Dr. Helen V. Pritchard i-DAT, University of Plymouth/The Institute of Technology in the Public Interest

As a response to the endings of carbon-based energy there have been many techno-utopian solutions for communities––grounded within imaginaries of survival, repair and resilience. Such emerging imaginations and politics remain powerfully attached to the image of the individual and their “smooth life” maintained by computational infrastructure and continuous energy. Instead, in this talk we will discuss working towards modes of regenerative practice, informatics for carbon endings, indeterminacy and the de-presencing of technosolutionism. In particular engaging with collaborative projects that attempt to practice a “computation otherwise” through sensing, hotspotting, and queering damage.
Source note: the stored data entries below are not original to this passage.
(** [p] is the record of [e], field by field. *)
Definition describes (w : World) (e : Entry) (p : Paper) : Prop :=
  exists id author_list links tags published updated,
    entry_id e = Some id
    /\ entry_authors e = Some author_list
    /\ entry_links e = Some links
    /\ entry_tags e = Some tags
    /\ entry_published e = Some published
    /\ entry_updated e = Some updated
    /\ is_last_segment id (paper_id p)
    /\ entry_title e = Some (title p)
    /\ List.map author_name author_list = List.map Some (authors p)
    /\ entry_summary e = Some (abstract p)
    /\ url p = id
    /\ ((exists l, first_pdf_link links l /\ link_href l = Some (pdf_url p))
        \/ (no_pdf_link links /\ pdf_url p = lit ""))
    /\ strptime w published timestamp_format = Ok (published_date p)
    /\ strptime w updated timestamp_format = Ok (updated_date p)
    /\ source p = lit "arxiv"
    /\ List.map tag_term tags = List.map Some (categories p)
    /\ keywords p = []
    /\ doi p = match entry_doi e with Some d => d | None => lit "" end.

(** A diagnostic line of the loop of [search]. *)
Definition is_diagnostic (w : World) (ev : event) : Prop :=
  exists ex, ev = Stdout (lit "Error parsing arXiv entry: " ++ exn_str w ex).

End Shape.

(* ================================================================== *)
(** ** Facts about strings *)

Module StrFacts.

Lemma eqb_eq (a b : str) : Str.eqb a b = true <-> a = b.
Proof.
  revert b; induction a as [|x a IH]; intros [|y b]; simpl;
    try (split; [discriminate | congruence]); try tauto.
  rewrite andb_true_iff, N.eqb_eq, IH.
  split; [intros [-> ->]; reflexivity | intros E; injection E; auto].
Qed.

Lemma eqb_neq (a b : str) : Str.eqb a b = false <-> a <> b.
Proof.
  rewrite <- eqb_eq. destruct (Str.eqb a b); split; congruence.
Qed.

Lemma split_not_nil (sep : char) (s : str) : split sep s <> [].
Proof.
  destruct s as [|c s]; simpl; [discriminate|].
  destruct (N.eqb c sep); [discriminate|].
  destruct (split sep s); discriminate.
Qed.

Lemma index_last_defined {A} (l : list A) :
  l <> [] -> exists x, index_last l = Ok x.
Proof.
  induction l as [|x [|y l] IH]; intros H; [congruence|simpl; eauto|].
  apply IH. discriminate.
Qed.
I will discuss our work on pollution sensing with Citizen Sense; the Underground Division a collective research project on techniques, technologies and infrastructures of subsurface rendering and their promises; the project “Regenerative Energy Communties” in which artists, designers and farmers work together on regenerative imaginaries for energy; and the work of “The Institute of Technology in the Public Interest”.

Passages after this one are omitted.